2.- Demanding specific results without taking into account the child’s level of ability, age, and effort.
3.-Yelling instructions or negative comments at children when they are playing.
4.-Parents becoming too aggressive towards other parents or coaches.
5.- Parents becoming mad or frustrated because their children didn’t perform as expected.
All these are things that give the message to the child that this is not a fun activity but an obligation. Here is when we ask ourselves:
Why does something that my child liked to do so much, suddenly not motivate him at all?
My child is not Lebron James, Ronaldo, or Serena Williams … now what ??
Today, more than ever, it is vital to understand that children do not tend to do physical activities or sports. We live in a society in which the best invention is the one in which the person moves the least. So, pretending that our children will ask us to enroll them in an outdoor sport, each time is further from reality.

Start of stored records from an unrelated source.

(* ===== verification/CoordinatorSteps.v ===== *)
(** How to reason about the coordinator's computations, and the steps they
    consist of: whatever the keypers answer, driving an election changes the
    watcher and posts requests only in these ways. *)

From S2P Require Import Prelude Params Primality Field Points Transcript Dkg Types Config Codecs WriteAuth DataLayer Port Keyper Bootstrap Http Coordinator.

(** * Reasoning about computations *)

Section ensures.
Context {env : Type}.
Implicit Types (I : world env → Prop) (w : world env).

Lemma bind_run {A B} (m : act env A) (f : A → act env B) w w1 a : m w = (w1, Ok a) → (m ≫= f) w = f a w1.
Proof. intros E. unfold mbind, act_bind. by rewrite E. Qed.

Lemma bind_run_inv {A B} (m : act env A) (f : A → act env B) w w' b : (m ≫= f) w = (w', Ok b) →
  ∃ w1 a, m w = (w1, Ok a) ∧ f a w1 = (w', Ok b).
Proof. unfold mbind, act_bind. destruct (m w) as [w1 [a|e]]; [by eauto|done]. Qed.

(** [m] keeps [I], and what it returns satisfies [Q]. *)
Definition ensures I {A} (m : act env A) (Q : A → Prop) : Prop :=
  ∀ w, I w → I (m w).1 ∧ ∀ a, (m w).2 = Ok a → Q a.

Abbreviation keeps I m := (ensures I m (λ _, True)).

Lemma ensures_weaken I {A} (m : act env A) (Q Q' : A → Prop) :
  ensures I m Q → (∀ a, Q a → Q' a) → ensures I m Q'.
Proof. intros Hm HQ w Hw. destruct (Hm w Hw) as [? Hq]. split; [done|]. eauto. Qed.

Lemma ensures_keeps I {A} (m : act env A) Q : ensures I m Q → keeps I m.
Proof. intros Hm. by eapply ensures_weaken. Qed.

Lemma ensures_bind I {A B} (m : act env A) (f : A → act env B) Q Q' :
  ensures I m Q → (∀ a, Q a → ensures I (f a) Q') → ensures I (m ≫= f) Q'.
Proof.
  intros Hm Hf w Hw. destruct (Hm w Hw) as [Hi Hq]. unfold mbind, act_bind.
  destruct (m w) as [w1 [a|e]]; cbn in *; [by apply Hf; [apply Hq|]|by split].
Qed.

Lemma ensures_ret I {A} (a : A) (Q : A → Prop) : Q a → ensures I (mret a) Q.
Proof. intros Ha w Hw. split; [done|]. cbn. by intros ? <-%Ok_inj. Qed.
Lemma ensures_lift I {A} (r : result A) (Q : A → Prop) : (∀ a, r = Ok a → Q a) → ensures I (lift r) Q.
Proof. intros Hr w Hw. by split. Qed.
Lemma ensures_catch I {A} (m : act env A) (Q : A → Prop) : ensures I m Q →
  ensures I (catch m) (λ r, match r with inl a => Q a | inr _ => True end).
Proof.
  intros Hm w Hw. destruct (Hm w Hw) as [Hi Hq]. unfold catch. destruct (m w) as [w1 [a|e]]; cbn in *;
    (split; [done|]); intros ? <-%Ok_inj; auto.
Qed.
Lemma acts_bind I {A B} (m : act env A) (f : A → act env B) : keeps I m → (∀ a, keeps I (f a)) → keeps I (m ≫= f).
Proof. intros Hm Hf. eapply ensures_bind; [done|]. auto. Qed.
Lemma acts_ret I {A} (a : A) : keeps I (mret a).
Proof. by apply ensures_ret. Qed.
Lemma acts_lift I {A} (r : result A) : keeps I (lift r).
Proof. by apply ensures_lift. Qed.
Lemma keeps_catch I {A} (m : act env A) : keeps I m → keeps I (catch m).
Proof. intros Hm. by eapply ensures_keeps, ensures_catch. Qed.
Lemma keeps_the_auto I : keeps I the_auto.
Proof. by intros w Hw. Qed.
Lemma keeps_the_tokens I : keeps I the_tokens.
Proof. by intros w Hw. Qed.
Lemma keeps_each I {X} (l : list X) f : (∀ x, x ∈ l → keeps I (f x)) → keeps I (each l f).
Proof.
  induction l as [|x l IH]; intros Hf; cbn; [by apply ensures_ret|].
  eapply ensures_bind; [apply Hf; left|]. intros _ _. apply IH. intros y Hy. apply Hf. by right.
Qed.
Lemma keeps_fold I {X S} (l : list X) (f : S → X → act env S) s :
  (∀ s x, x ∈ l → keeps I (f s x)) → keeps I (fold l f s).
Proof.
  revert s. induction l as [|x l IH]; intros s Hf; cbn; [apply acts_ret|].
  apply acts_bind; [apply Hf; left|]. intros s'. apply IH. intros t y Hy. apply Hf. by right.
Qed.
Lemma ensures_fold I {X S} (l : list X) (f : S → X → act env S) (J : S → Prop) s :
  (∀ s x, x ∈ l → J s → ensures I (f s x) J) → J s → ensures I (fold l f s) J.
Proof.
  revert s. induction l as [|x l IH]; intros s Hf Hs; cbn; [by apply ensures_ret|].
  eapply ensures_bind; [apply Hf; [left|done]|]. intros s' Hs'. apply IH; [|done].
  intros t y Hy. apply Hf. by right.
Qed.
End ensures.

Abbreviation keeps I m := (ensures I m (λ _, True)).

(** Walks a computation; [leaf] closes the accesses and the state changes. *)
Ltac walk leaf :=
  repeat first
    [ leaf
    | apply keeps_the_auto | apply keeps_the_tokens
    | apply acts_ret | apply acts_lift | apply keeps_catch
    | apply acts_bind; [|intros ?]
    | apply keeps_each; intros | apply keeps_fold; intros
    | match goal with |- ensures _ (match ?x with _ => _ end _) _ => destruct x end
    | match goal with |- ensures _ (match ?x with _ => _ end) _ => destruct x end ].

(** * The steps of the watcher *)

Section steps.
Context {env : Type}.
Implicit Types (w : world env) (s : AutoDKG).

(** Changes of the watcher's state while it drives election [e]. *)
Inductive auto_step (e : string) : relation AutoDKG :=
| step_mint s file url api peer file' : token_store s = Some file → token_get file url = Ok None →
    token_put file url api peer = Ok file' →
    auto_step e s (mkAutoDKG (_done s) (_failed s) (_attempts s) (_tally_attempts s)
                     (_tokens_by_committee s) (_tally_phase s) (Some file'))
| step_cache s urls t : auto_step e s (cache_tokens urls t s)
| step_attempts s a : auto_step e s (set_attempts s (dict_set (_attempts s) e a))
| step_tally s a : auto_step e s (set_tally_attempts s (dict_set (_tally_attempts s) e a))
| step_phase s p : auto_step e s (mkAutoDKG (_done s) (_failed s) (_attempts s) (_tally_attempts s)
                                    (_tokens_by_committee s) p (token_store s))
| step_done s : auto_step e s (add_done e s)
| step_failed s : auto_step e s (add_failed e s).

(** What may be posted while election [e] is driven: bundles, and requests that
    name the election. *)
Definition about (e : string) (og : outgoing) : Prop :=
  og_path og = "/auth/bootstrap" ∨ getitem (og_body og) "electionId" = Ok (JStr e).

Inductive step (e : string) : relation (world env) :=
| step_outside w o : step e w (mkWorld (auto w) (api_tokens w) (sent w) o)
| step_post w og o : about e og → step e w (mkWorld (auto w) (api_tokens w) (sent w ++ [og]) o)
| step_tokens w t : step e w (mkWorld (auto w) t (sent w) (outside w))
| step_auto w s' : auto_step e (auto w) s' → step e w (mkWorld s' (api_tokens w) (sent w) (outside w)).

(** [m] only takes steps for [e]. *)
Definition takes (e : string) {A} (m : act env A) : Prop := ∀ w0, keeps (rtc (step e) w0) m.

Lemma takes_access e {A} (f : env → env * result A) : takes e (access f).
Proof.
  intros w0 w Hw. split; [|done]. unfold access. destruct (f (outside w)) as [o r].
  eapply rtc_r; [done|]. apply step_outside.
Qed.
Lemma takes_query e {A} (f : env → env * A) : takes e (query f).
Proof. apply takes_access. Qed.
Lemma takes_set_tokens e t : takes e (set_tokens t).
Proof. intros w0 w Hw. split; [|done]. eapply rtc_r; [done|]. apply step_tokens. Qed.
Lemma takes_update e f : (∀ s, auto_step e s (f s)) → takes e (update f).
Proof. intros Hf w0 w Hw. split; [|done]. eapply rtc_r; [done|]. by apply step_auto. Qed.
End steps.

Section coordinator_steps.
Context `{Crypto} `{EthAccount} `{Abi} `{SealPrimitives}.
Context (float_repr : Z → Z → string) (py_repr : json → string).
Context {env store : Type} `{DataLayer store} `{!Outside env store}.
Context (cfg : settings).

Lemma takes_dl_read e {A} (f : store → result A) : takes e (dl_read f : act env A).
Proof. apply takes_access. Qed.
Lemma takes_dl_write e {A} (f : store → result (store * A)) : takes e (dl_write f : act env A).
Proof. apply takes_access. Qed.
Lemma takes_clock e : takes e (clock : act env Z).
Proof. apply takes_access. Qed.
Lemma takes_http_get e url : takes e (http_get url : act env response).
Proof. apply takes_access. Qed.
Lemma takes_http_post e base path b body : about e (mkOutgoing base path b body) →
  takes e (http_post base path b body : act env response).
Proof.
  intros Ha w0 w Hw. split; [|done]. unfold http_post. destruct (out_post _ _ _ _ _) as [o r].
  eapply rtc_r; [done|]. by apply step_post.
Qed.

#[local] Create HintDb takes.
#[local] Hint Resolve takes_dl_read takes_dl_write takes_clock takes_http_get takes_query takes_set_tokens
  takes_http_post : takes.
#[local] Hint Extern 1 (about _ _) => first [by left | by right] : takes.
#[local] Hint Extern 1 (takes _ (update _)) => apply takes_update; intros; constructor : takes.

Ltac leaf := match goal with |- ensures (rtc (step ?e) ?w0) ?m _ =>
  let Ht := fresh "Ht" in assert (Ht : takes e m) by solve [auto with takes nocore]; exact (Ht w0) end.
Ltac steps := intros ?; walk ltac:(idtac; leaf).

Lemma takes_credential e url : takes e (credential url : act env (json * json)).
Proof.
  intros w0 [s t sn o] Hw. split; [|done]. cbn. unfold credential, mbind, act_bind, the_auto. cbn.
  destruct (token_store s) as [file|] eqn:Ef; cbn.
  - destruct (token_get file url) as [[d|]|] eqn:Eg; cbn; [| |done].
    + unfold lift. destruct (dict_item d "api_token"), (dict_item d "peer_token"); done.
    + unfold query, access. cbn. destruct (out_token o) as [o1 api]. cbn. destruct (out_token o1) as [o2 peer]. cbn.
      rewrite Ef. cbn. assert (Hw' : rtc (step e) w0 (mkWorld s t sn o2)) by (eapply rtc_r; [done|apply step_outside]).
      destruct (token_put file url (JStr api) (JStr peer)) as [file'|] eqn:Ep; cbn; [|done].
      eapply rtc_r; [done|]. apply (step_auto e (mkWorld s t sn o2)). by eapply step_mint.
  - unfold query, access. cbn. destruct (out_token o) as [o1 api]. cbn. destruct (out_token o1) as [o2 peer]. cbn.
    rewrite Ef. cbn. eapply rtc_r; [done|apply step_outside].
Qed.

#[local] Hint Resolve takes_credential : takes.

Abbreviation rebooter := (option (Z → act env (option json))).
Definition takes_again (e : string) (again : rebooter) : Prop := ∀ f i, again = Some f → takes e (f i).

Lemma takes_bootstrap_keypers e urls member_addrs install :
  takes e (bootstrap_keypers float_repr cfg urls member_addrs install : act env _).
Proof. unfold bootstrap_keypers, install_bundle, encryption_key. steps. Qed.
#[local] Hint Resolve takes_bootstrap_keypers : takes.

Lemma takes_bootstrap e urls member_addrs : takes e (_bootstrap float_repr cfg urls member_addrs : act env _).
Proof. unfold _bootstrap. steps. Qed.
#[local] Hint Resolve takes_bootstrap : takes.

Lemma takes_committee_tokens e urls member_addrs : takes e (_committee_tokens float_repr cfg urls member_addrs : act env _).
Proof. unfold _committee_tokens. steps. Qed.
Lemma takes_rebootstrap_one e urls member_addrs i : takes e (_rebootstrap_one float_repr cfg urls member_addrs i : act env _).
Proof. unfold _rebootstrap_one. steps. Qed.
#[local] Hint Resolve takes_committee_tokens takes_rebootstrap_one : takes.

Lemma takes_authorized_post e (again : rebooter) base path i body : takes_again e again →
  getitem body "electionId" = Ok (JStr e) → takes e (authorized_post py_repr again base path i body).
Proof.
  intros Ha Hb. unfold authorized_post.
  assert (∀ b, about e (mkOutgoing (rstrip_slash base) path b body)) by (intros; by right).
  destruct again as [f|]; [assert (∀ i, takes e (f i)) by (intros; by apply Ha)|]; steps.
Qed.

#[local] Hint Extern 1 (getitem _ _ = _) => reflexivity : takes.
#[local] Hint Resolve takes_authorized_post : takes.

Lemma takes_post_keyper eid (again : rebooter) base path i extra : takes_again (hex eid) again →
  takes (hex eid) (_post_keyper py_repr again base path eid i extra).
Proof. intros Ha. unfold _post_keyper. steps. Qed.

Lemma takes_call eid (again : rebooter) urls i phase : takes_again (hex eid) again →
  takes (hex eid) (call py_repr again urls eid i phase).
Proof. intros Ha. unfold call. steps. Qed.
#[local] Hint Resolve takes_post_keyper takes_call : takes.

Lemma takes_run_dkg_http eid (again : rebooter) urls : takes_again (hex eid) again →
  takes (hex eid) (run_dkg_http py_repr again eid urls).
Proof.
  intros Ha. unfold run_dkg_http, publish_phase, round2_complaints.
  assert (Hr : ∀ fuel complaints, takes (hex eid) (repair py_repr fuel again urls eid complaints)).
  { intros fuel. induction fuel as [|fuel IH]; intros [|c complaints]; cbn [repair]; unfold round2_complaints, reveal; steps. }
  steps.
Qed.

Lemma takes_trigger_aggregate eid (again : rebooter) urls recompute : takes_again (hex eid) again →
  takes (hex eid) (trigger_aggregate_http py_repr again eid urls recompute).
Proof. intros Ha. unfold trigger_aggregate_http. steps. Qed.
Lemma takes_trigger_decrypt eid (again : rebooter) urls : takes_again (hex eid) again →
  takes (hex eid) (trigger_decrypt_http py_repr again eid urls).
Proof. intros Ha. unfold trigger_decrypt_http. steps. Qed.
Lemma takes_again_one e urls member_addrs : takes_again e (Some (_rebootstrap_one float_repr cfg urls member_addrs)).
Proof. intros f i [= <-]. apply takes_rebootstrap_one. Qed.
#[local] Hint Resolve takes_run_dkg_http takes_trigger_aggregate takes_trigger_decrypt takes_again_one : takes.

Lemma takes_drive_dkg eid config now : takes (hex eid) (_drive_dkg float_repr py_repr cfg eid config now : act env _).
Proof. unfold _drive_dkg, dkg_ceremony, put_attempts. steps. Qed.

Lemma takes_drive_tally eid config : takes (hex eid) (_drive_tally float_repr py_repr cfg eid config : act env _).
Proof.
  unfold _drive_tally, decrypt_phase, no_quorum, fresh_budget, put_tally_attempts, _abandon, _mark_tally_stalled,
    _past_tally_deadline, has_aggregate, _tally_transition. steps.
Qed.
#[local] Hint Resolve takes_drive_dkg takes_drive_tally : takes.

Lemma takes_process eid rec now : takes (hex eid) (_process float_repr py_repr cfg eid rec now : act env _).
Proof. unfold _process. steps. Qed.
End coordinator_steps.
(* ===== verification/CoordinatorExample.v ===== *)
(** The hypotheses of the coordinator's theorems hold: a coordinator over the
    in-memory store, with keypers that answer from a table. *)

From S2P Require Import Prelude Params Primality Field Points Transcript Dkg Types Config Codecs WriteAuth DataLayer DataLayerSafety Port Keyper Bootstrap Http Coordinator CoordinatorSteps CoordinatorSafety CoordinatorCeremony CoordinatorRetry.

Module coordinator_example.
Import prefix_abi naming_account memory_example toy_seal.
#[local] Existing Instance concrete_crypto.
#[local] Existing Instance port_example.layer.

(** What is outside is the store, which keeps what is written when [writable];
    no keyper answers GET, and [answer] gives the replies to posts. *)
Definition table (writable : bool) (answer : string → string → result response) (now : Z)
  : Outside InMemoryDataLayer InMemoryDataLayer := {|
  out_get o _ := (o, Err RequestException);
  out_post o base path _ _ := (o, answer base path);
  out_layer o := (o, o);
  out_write o l := if writable then l else o;
  out_clock o := (o, now);
  out_time o := (o, now);
  out_token o := (o, "token");
  out_hex o := (o, "nonce");
  out_seal o := (o, (be_bytes 32 12, be_bytes 12 13));
|}.

Definition down (_ _ : string) : result response := Err RequestException.
Definition setup : settings := mkSettings (mkSigner (be_bytes 32 8)) 10 300 5 21600 [] (Some "relay").
Definition start (s : AutoDKG) : world InMemoryDataLayer := mkWorld s [] [] registered.
Definition repr (_ : json) : string := "?".

Definition idle : AutoDKG := new_auto None.
Definition closing : AutoDKG := add_done (hex eid) idle.

Definition credential_k1 : json := JObj [("k1", JObj [("api_token", JStr "a"); ("peer_token", JStr "p")])].
Definition keeping : AutoDKG := new_auto (Some (Some credential_k1)).

Lemma scan_covers_witness : ∃ outcomes,
  (scan_once (Outside0 := table true down 50) float_text repr setup (start idle)).2 = Ok outcomes ∧ hex eid ∈ dict_keys outcomes.
Proof.
  destruct (scan_covers (Outside0 := table true down 50) float_text repr setup (start idle) [eid]) as (out & Ho & Hk).
  - vm_compute. reflexivity.
  - exists out. split; [exact Ho|]. apply Hk. left.
Defined.

Lemma finished_is_final_witness : ∃ l,
  sent (run_forever (Outside0 := table true down 50) float_text repr setup 3 (start closing)).1 = [] ++ l.
Proof.
  destruct (finished_is_final (Outside0 := table true down 50) float_text repr setup 3 (start closing) (hex eid)) as [_ (l & Hl & _)].
  - left. apply elem_of_union. left. apply elem_of_singleton. reflexivity.
  - exists l. exact Hl.
Defined.

Lemma credentials_stable_witness : ∃ file,
  token_store (auto (run_forever (Outside0 := table true down 50) float_text repr setup 3 (start keeping)).1) = Some file
  ∧ token_get file "k1" = Ok (Some [("api_token", JStr "a"); ("peer_token", JStr "p")]).
Proof.
  destruct (credentials_stable (Outside0 := table true down 50) float_text repr setup 3 (start keeping) (Some credential_k1))
    as (file & Hf & Hk).
  - reflexivity.
  - exists file. split; [exact Hf|]. apply Hk. reflexivity.
Defined.

(** A store in which nothing can be written has no aggregate. *)
Lemma no_early_decryption_witness :
  (_drive_tally (Outside0 := table false down 250) float_text repr setup eid cfg (start keeping)).2 ≠ Ok "tallied".
Proof.
  pose proof (no_early_decryption (Outside0 := table false down 250) float_text repr setup eid (λ o, o = registered)) as Ht.
  specialize (Ht ltac:(split; [split; intros; assumption|intros o ->; vm_compute; reflexivity|intros; assumption]) (start keeping) cfg eq_refl).
  match type of Ht with match ?x with _ => _ end => destruct x as [w' r] end. exact (proj1 (proj2 Ht)).
Defined.

Lemma dkg_backoff_witness :
  (_drive_dkg (Outside0 := table true down 50) float_text repr setup eid cfg 50 (start idle)).2 = Ok "registered_retry".
Proof.
  pose proof (dkg_backoff (Outside0 := table true down 50) float_text repr setup eid cfg 50 (start idle)) as Ht.
  specialize (Ht ltac:(vm_compute; discriminate) ltac:(vm_compute; reflexivity)
    ltac:(right; exists RequestException; split; [vm_compute; reflexivity|discriminate])).
  match type of Ht with match ?x with _ => _ end => destruct x as [w' out] end. exact (proj1 (proj1 Ht ltac:(vm_compute; reflexivity))).
Defined.

Lemma tally_budget_witness :
  (no_quorum (Outside0 := table true down 250) repr setup (_rebootstrap_one (Outside0 := table true down 250) float_text setup [] []) eid cfg []
     (mkTallyAttempts 4 0) ["failed"] (start idle)).2 = Ok "tally_abandoned".
Proof.
  pose proof (tally_budget (Outside0 := table true down 250) float_text repr setup eid cfg [] [] (mkTallyAttempts 4 0) ["failed"] (start idle)) as Ht.
  specialize (Ht ltac:(intros o; cbn; lia) ltac:(vm_compute; discriminate) eq_refl). cbn zeta in Ht.
  match type of Ht with match ?x with _ => _ end => destruct x as [w' out] end. exact (proj1 Ht).
Defined.

(** Three keypers of which the second complains whatever is dealt to it. *)
Definition urls : dict Z string := [(1, "k1"); (2, "k2"); (3, "k3")].
Definition one_complains (base path : string) : result response :=
  Ok (mkResponse 200 (Some (if String.eqb base "k2" && String.eqb path "/dkg/round2"
    then JObj [("verified", JBool false); ("accusations", JArr [])] else JObj [("verified", JBool true)]))).
Definition armed_start : world InMemoryDataLayer := mkWorld idle [(1, JStr "a"); (2, JStr "b"); (3, JStr "c")] [] registered.

Lemma url_cases i u : dict_get urls i = Some u → (i = 1 ∧ u = "k1") ∨ (i = 2 ∧ u = "k2") ∨ (i = 3 ∧ u = "k3").
Proof. cbn. repeat case_decide; intros [= <-]; subst; auto. Qed.

Lemma k2_complains :
  @one_complainer _ _ (table true one_complains 50) eid urls 2 (λ accs, accs = JArr []) (λ _, True).
Proof.
  split; [by split|]. intros o i u phase b _ Hu Hp. eexists. split; [reflexivity|]. intros ->.
  apply url_cases in Hu as [[-> ->]|[[-> ->]|[-> ->]]]; cbn; [done|by exists (JArr [])|done].
Qed.

Lemma one_complaint_no_veto_witness : ∃ og,
  og ∈ sent (run_dkg_http (Outside0 := table true one_complains 50) repr
    (Some (_rebootstrap_one (Outside0 := table true one_complains 50) float_text setup urls [])) eid urls armed_start).1
  ∧ publish_request eid urls 3 og.
Proof.
  pose proof (one_complaint_no_veto (Outside0 := table true one_complains 50) float_text repr setup eid urls [] 2 _ _ k2_complains
    armed_start ltac:(intros accs ->; by exists []) ltac:(by eexists) I
    ltac:(intros i [u Hu]; apply url_cases in Hu as [[-> _]|[[-> _]|[-> _]]]; by eexists)) as Ht.
  match type of Ht with match ?x with _ => _ end => destruct x as [w' r] end.
  match type of Ht with match ?x with _ => _ end => destruct x as [wp rp] end.
  destruct Ht as (_ & _ & _ & _ & l & Hl & Hall & _).
  destruct (Hall 3) as (og & Hog & Hin); [by right; right; left|discriminate|].
  exists og. cbn [fst]. rewrite Hl. split; [exact Hin|exact Hog].
Defined.

End coordinator_example.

Therefore, we have to be patient in the face of their natural resistance to move away from the front of “the screen” and the obvious numbed motor coordination they have towards sports or physical activities.
It is imperative that parents choose the place and the people who will take care of their children’s physical training very well. If these people do not have the pedagogy and ethics necessary to explore, evaluate, and positively reinforce the child’s abilities, they can demotivate or frustrate them for life.
To start that exploration, a place that offers a variety of activities is a good idea. The child will realize what they like and what they are good at, and the coaches will realize the child’s abilities; thus, they can recommend to the parents other more specialized programs for the child to perfect his or her talent.
In summary, if you want to get your family to engage in a more active life, start by doing it yourself; have patience with the other members of your family, offer them various plans where there are physical activities involved and, do not forget that you and the others must have fun in this whole process!